The other source is a narrative strategy that offers an event long-completed before the film begins, one that is interpreted with conflicting views by the people involved, but never shown to the audience. In films, we believe what we can see, but when we are denied this authoritative perspective on what happened, we can only hear about it from second-hand accounts.
A few of the characters explain this event in the framework of modern medicine, others, in the framework of religious belief. At the end of the film, we are shown magical intentions to manipulate events, but we have also been shown, earlier, that identical results have been caused by ordinary means: one character is known to wander aimlessly; another does exactly what he had asked someone else to do before the climax. Just because magic is being used does not imply that magic is a cause; all too often, instead, people can mess up their lives through typical sorrows, obsessions, and addictions.

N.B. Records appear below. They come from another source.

(** Accepting a request: its own record, and ready at once only for a reason. *)
Lemma accept_account evs sid hs ended s :
  account evs s → stream_id (capture s) = None → validate_fields h2_validate hs false = Ok tt →
  wp (accept_request sid (Some hs) ended)
    (λ _, account (evs ++ [RequestReceived sid (Some hs) ended])) (λ _ _, True) s.
Proof.
  intros Ha Hs Hv. destruct Ha as [Hno _ Hr He Hb Hx|]; [|congruence].
  set (hl := bounded_content_length <$> dict_get (u "content-length") (dict_of hs)).
  set (Q := λ s', stream_id (capture s') = Some sid ∧ headers (capture s') = Some hs ∧
    _expected_length s' = hl ∧ _request_bytes s' = 0).
  assert (∀ s', Q s' → (expectation_failed (capture s') = true ↔ expectation_unmet hs) →
    (_request_ready s' = true → expectation_unmet hs ∨ is_connect hs) →
    account (evs ++ [RequestReceived sid (Some hs) ended]) s') as Hok.
  { intros s' (E1 & E2 & E3 & E4) Hf Hy. apply (account_some _ _ evs sid hs ended []); try done.
    intros [?|?]%Hy; auto. }
  unfold accept_request, need, update_capture, fail_calm. apply wp_bind, wp_ret, wp_bind, wp_modify.
  cbn zeta. apply wp_bind.
  set (Q1 := λ s', Q s' ∧ expectation_failed (capture s') = false ∧ _request_ready s' = false).
  apply wp_wand with (Q := λ _, Q1) (E := λ _ _, True); [| |done].
  { unfold Q1, Q, hl. destruct (dict_get (u "content-length") (dict_of hs)) as [v|] eqn:Ed.
    - apply wp_bind, wp_modify, wp_if; intros _; [apply fail_true|by apply wp_ret].
    - by apply wp_ret. }
  intros [] s1 (HQ & Hf & Hy). apply wp_bind.
  apply wp_wand with (Q := λ es s', s' = s1 ∧
    (existsb (λ v, negb (bool_decide (v = u "100-continue"))) es = true ↔ expectation_unmet hs))
    (E := λ _ _, True); [| |done].
  { unfold expectation_unmet. destruct (parse_expectations _) as [l|e].
    - apply wp_ret. split; [done|]. rewrite existsb_exists. setoid_rewrite <-list_elem_of_In.
      setoid_rewrite negb_true_iff. by setoid_rewrite bool_decide_eq_false.
    - destruct (is_ValueError e); [by apply wp_ret|by apply wp_raise]. }
  intros es s2 [-> Hes]. apply wp_if; intros Hex; rewrite Hex in Hes.
  { apply wp_bind, wp_modify, wp_modify. apply Hok; [exact HQ|..]; cbn; tauto. }
  assert (¬ expectation_unmet hs) as Hmet by (intros Hu; by apply Hes in Hu).
  apply wp_bind. destruct (dict_get (u ":method") (dict_of hs)) as [m|] eqn:Em; [apply wp_ret|by apply wp_raise].
  apply wp_if; intros Hm.
  { apply bool_decide_eq_true in Hm as ->. apply wp_modify. apply Hok; [exact HQ| |by right].
    cbn. split; [congruence|done]. }
  apply wp_if; intros _.
  - apply wp_still; [still_tac|]. intros _ s3 Hs3. destruct (still_same _ _ Hs3) as [Hsame _].
    apply (account_same _ s1 _ Hsame), Hok; [done|split; [congruence|done]|congruence].
  - apply wp_ret. apply Hok; [done|split; [congruence|done]|congruence].
Qed.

In a similar way, the film denies itself narrative clarity by refusing any firm opposition between cultures. The Houngan, the Voudou priest, uses religious rites to apply practical psychological therapy to ordinary human suffering, while the Western doctors use religious terms for medical advice. Two of the Western characters believe in magic, while others do not, but in the end, neither science nor magic are given authority. We can see the result, but we cannot specify the cause.
Even during the final moments, the one character who might be given authority, the Houngan, offers no explanation, no clarification, but only a prayer in hope that the sorrows of the island will be healed. In the face of the island's long history, in the face of ordinary human suffering, such a hope seems impossible:
"Everything good dies here -- even the stars."